We will load a tokenizer from a pre-trained model. This tokenizer allows us to trasform the input texts to the required format for fine-tuning the pre-trained model.
In particular, we will work with the 'bert-base-multilingual-uncased', because it is a multilingual model and our input texts are written in several languages:

In [10]:
from transformers import AutoTokenizer
if 'MiniLM' in MODEL_NAME:
    # we must load the tokenizer of XLM-R
    tokenizer = AutoTokenizer.from_pretrained("xlm-roberta-base")
else: 
    tokenizer = AutoTokenizer.from_pretrained(MODEL_NAME)


Downloading (…)lve/main/config.json:   0%|          | 0.00/615 [00:00<?, ?B/s]

Downloading (…)tencepiece.bpe.model:   0%|          | 0.00/5.07M [00:00<?, ?B/s]

Downloading (…)/main/tokenizer.json:   0%|          | 0.00/9.10M [00:00<?, ?B/s]
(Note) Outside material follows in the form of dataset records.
(** A mainnet period mined every ten minutes at the limit. *)
Definition steady_period : list HeaderFacts :=
  map (fun i => mkFacts i 0x1d00ffff (1231006505 + 600 * i)) (seqZ 0 2016).

Lemma heights_from_seqZ b g h n : 0 <= n ->
  heights_from h (map (fun i => mkFacts i b (g i)) (seqZ h n)).
Proof.
  intros Hn. rewrite <-(Z2Nat.id n Hn). generalize (Z.to_nat n). intros m. revert h.
  induction m as [|m IH]; intros h; [done|].
  rewrite seqZ_cons by lia. cbn [map heights_from f_height]. split; [done|].
  replace (Z.pred (Z.of_nat (S m))) with (Z.of_nat m) by lia. apply IH.
Qed.


Section stage_lemmas.
Context `{BitcoinCrate}.

Lemma check_header_eq header p : is_u32 (hdr_bits header) -> target_wf (pow_limit p) ->
  length (block_hash header) = 32%nat ->
  check_header header p =
    match decode_spec (hdr_bits header) (pow_limit p) with
    | Ok _ => if le_val (block_hash header) <=? compact_value (hdr_bits header)
              then Ok tt else Err HighHash
    | Err e => Err (InvalidTarget e)
    | Panic => Panic
    end.
Proof.
  intros Hb Hw Hh. unfold check_header. rewrite <-decode_target_eq by done.
  destruct (decode_target _ _) as [t|e|] eqn:Hd; [|done..]. run.
  destruct (decode_target_Ok _ _ _ Hb Hw Hd) as (Htw & Htv & _).
  rewrite hash_meets_target_eq, Htv by done. by destruct (_ <=? _).
Qed.
(** The stack opcodes are the Forth words their comments say: on any stack with the
    named items on top, [execute] replaces exactly those items. *)
Theorem stack_opcodes_forth `{Hashes} `{SigChecker} env x1 x2 x3 x4 x5 x6 rest n :
  len x1 <= 520 -> len x2 <= 520 -> len x3 <= 520 -> len x4 <= 520 ->
  len rest < 2 ^ 31 -> ScriptNum.encode (E:=ScriptError) (len rest) = Ok n ->
  forth env OP_2DROP [x1; x2] [] /\
  forth env OP_2DUP [x1; x2] [x1; x2; x1; x2] /\
  forth env OP_3DUP [x1; x2; x3] [x1; x2; x3; x1; x2; x3] /\
  forth env OP_2OVER [x1; x2; x3; x4] [x1; x2; x3; x4; x1; x2] /\
  forth env OP_2ROT [x1; x2; x3; x4; x5; x6] [x3; x4; x5; x6; x1; x2] /\
  forth env OP_2SWAP [x1; x2; x3; x4] [x3; x4; x1; x2] /\
  forth env OP_IFDUP [x1] (if cast_to_bool x1 then [x1; x1] else [x1]) /\
  forth env OP_DROP [x1] [] /\
  forth env OP_DUP [x1] [x1; x1] /\
  forth env OP_NIP [x1; x2] [x2] /\
  forth env OP_OVER [x1; x2] [x1; x2; x1] /\
  forth env OP_ROT [x1; x2; x3] [x2; x3; x1] /\
  forth env OP_SWAP [x1; x2] [x2; x1] /\
  forth env OP_TUCK [x1; x2] [x2; x1; x2] /\
  forth env OP_PICK (x1 :: rest ++ [n]) (x1 :: rest ++ [x1]) /\
  forth env OP_ROLL (x1 :: rest ++ [n]) (rest ++ [x1]).
Proof.
  intros H1 H2 H3 H4 Hr Hn.
  pose proof (forth_pairs env x1 x2 x3 x4 x5 x6 H1 H2 H3). pose proof (forth_drops env x1 x2).
  pose proof (forth_singles env x1 x2 x3 H1 H2). pose proof (forth_pick_roll env x1 H1 rest n Hr Hn).
  tauto.
Qed.

Lemma stack_opcodes_forth_witness :
  @forth zero_hashes echo_checker (mkEnv [] ScriptFlags.NONE Base) OP_ROLL
    [[x01]; [x02]; [x03]; [x02]] [[x02]; [x03]; [x01]].
Proof.
  apply (@stack_opcodes_forth zero_hashes echo_checker (mkEnv [] ScriptFlags.NONE Base)
    [x01] [] [] [] [] [] [[x02]; [x03]] [x02]);
    try (vm_compute; congruence); vm_compute; reflexivity.
Defined.

(** C30. [OP_CHECKMULTISIG] on [dummy sig.. n key.. m] consumes its arguments and the dummy
    and pushes true exactly when every signature verifies against a key of its own with
    both in the same order; the greedy walk of the source loses no such matching. *)
Theorem checkmultisig_matching `{SigChecker} env code f m base dummy sigs nsig keys nkey :
  let s := base ++ [dummy] ++ sigs ++ [nsig] ++ keys ++ [nkey] in
  let m1 := set_op_count m (op_count m + len keys) in
  (forall sig key, check_ecdsa sig key code (env_sig_version env) = Ok (f sig key)) ->
  env_sig_version env <> Tapscript ->
  ScriptNum.encode (E:=ScriptError) (len keys) = Ok nkey ->
  ScriptNum.encode (E:=ScriptError) (len sigs) = Ok nsig ->
  len sigs <= len keys <= 20 -> op_count m + len keys <= MAX_OPS_PER_SCRIPT ->
  multisig_script_code env (len keys + 3) (len sigs) (set_stack m1 s) = Ok (code, set_stack m1 s) ->
  Forall (fun sig => check_signature_encoding sig (env_flags env) = Ok tt) sigs ->
  (ScriptFlags.contains (env_flags env) ScriptFlags.NULLDUMMY = true -> dummy = []) ->
  exists b : bool, checkmultisig env OP_CHECKMULTISIG (set_stack m s) =
      Ok (tt, set_stack m1 (base ++ [if b then [x01] else []])) /\
    (b = true <-> matching f (reverse sigs) (reverse keys)).
Proof.
  intros s m1 Hf Hv Hk Hs Hle Hops Hcode Henc Hd. exists (greedy f (reverse sigs) (reverse keys)).
  split; [|apply greedy_iff].
  etransitivity; [by apply (checkmultisig_eq env code f Hf m base dummy sigs nsig keys nkey)|].
  fold m1. rewrite <-(app_nil_r base) at 1.
  by destruct (greedy _ _ _); apply (push_on m1 base []); vm_compute.
Qed.

(** Two of three: the signatures of the first and the third key, in order. *)
Lemma checkmultisig_matching_witness :
  let m := mkMachine [] [] ConditionStack.new 0 0 legacy_exec in
  let s := [[]; [xaa]; [xcc]; [x02]; [xaa]; [xbb]; [xcc]; [x03]] in
  exists b : bool, @checkmultisig echo_checker (mkEnv [xae] ScriptFlags.NONE WitnessV0) OP_CHECKMULTISIG
      (set_stack m s) = Ok (tt, set_stack (set_op_count m 3) [if b then [x01] else []]) /\ b = true.
Proof.
  destruct (@checkmultisig_matching echo_checker (mkEnv [xae] ScriptFlags.NONE WitnessV0)
    [xae] (fun s k => bool_decide (s = k)) (mkMachine [] [] ConditionStack.new 0 0 legacy_exec)
    [] [] [[xaa]; [xcc]] [x02] [[xaa]; [xbb]; [xcc]] [x03]) as (b & Hb & Hiff).
  - reflexivity.
  - discriminate.
  - reflexivity.
  - reflexivity.
  - vm_compute. split; congruence.
  - vm_compute. congruence.
  - vm_compute. reflexivity.
  - repeat constructor.
  - reflexivity.
  - exists b. split; [exact Hb|]. apply Hiff. exists [[xcc]; [xaa]].
    split; [|repeat constructor]. change (reverse _) with [[xcc]; [xbb]; [xaa]].
    repeat constructor.
Defined.
Section theorems.
Context `{HL : HashLengths} `{EL : EncodingLaws} `{SL : Secp256k1Laws}.

Lemma verify_input_total tx index prevouts pre flags input :
  get (tx_input tx) index = Some input -> len prevouts = len (tx_input tx) ->
  built_for pre tx -> counts_ok tx -> index <= u32_max ->
  flags_ok flags -> witness_ok flags (witness input) ->
  verify_input tx index prevouts pre flags <> Panic.
Proof.
  intros Hi Hlen Hb Hc Hu Hf Hw. pose proof (get_Some_range _ _ _ Hi) as Hr. unfold verify_input.
  rewrite (proj2 (Z.ltb_lt _ _)), (proj2 (Z.eqb_eq (len prevouts) _)), Hi by (done || lia). run.
  destruct (get_in_range prevouts index) as [prevout Hp]; [lia|]. rewrite Hp. run.
  unfold TxSigChecker.new.
  rewrite (proj2 (Z.ltb_lt _ _)), (proj2 (Z.eqb_eq (len prevouts) _)) by (done || lia). run.
  rewrite assert_built_for_ok by done. run.
  assert (checker_ok (TxSigChecker.mkChecker tx index prevouts pre)) by (constructor; done || lia).
  pose proof (checker_laws (TxSigChecker.mkChecker tx index prevouts pre)) as Hlaws.
  by apply (verify_script_ok (SL:=Hlaws ltac:(done))).
Qed.

End theorems.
### Maximum length of texts



In [11]:
import pandas as pd

len_train_texts = [len(tokenizer(text).input_ids) for text in dataset['train']['text']]
df=pd.Series(len_train_texts)
# free the space of this list
del(len_train_texts)
#show the statistics
df.describe(percentiles=[0.25, 0.50, 0.75, 0.85, 0.90, 0.95, 0.99])


count    7592.000000
mean       19.401739
std        13.277689
min         2.000000
25%        11.000000
50%        16.000000
75%        24.000000
85%        30.000000
90%        33.000000
95%        41.000000
99%        75.000000
max       143.000000
dtype: float64

Therefore, we can consider as maximum length 50, because it will cover the most sequences.

### Data encoding


TODO: Review dynamic padding.


In [12]:
MAX_LEN = 50

def tokenize(examples):
    ## it applies the tokenzier on the dataset in its field text
    # we could add max_length = MAX_LENGHT, but in this case is not neccesary because MAX_LENTH is already 512, the maximum length allowed by the model
    return tokenizer(examples["text"], truncation=True, max_length=MAX_LEN, padding='max_length')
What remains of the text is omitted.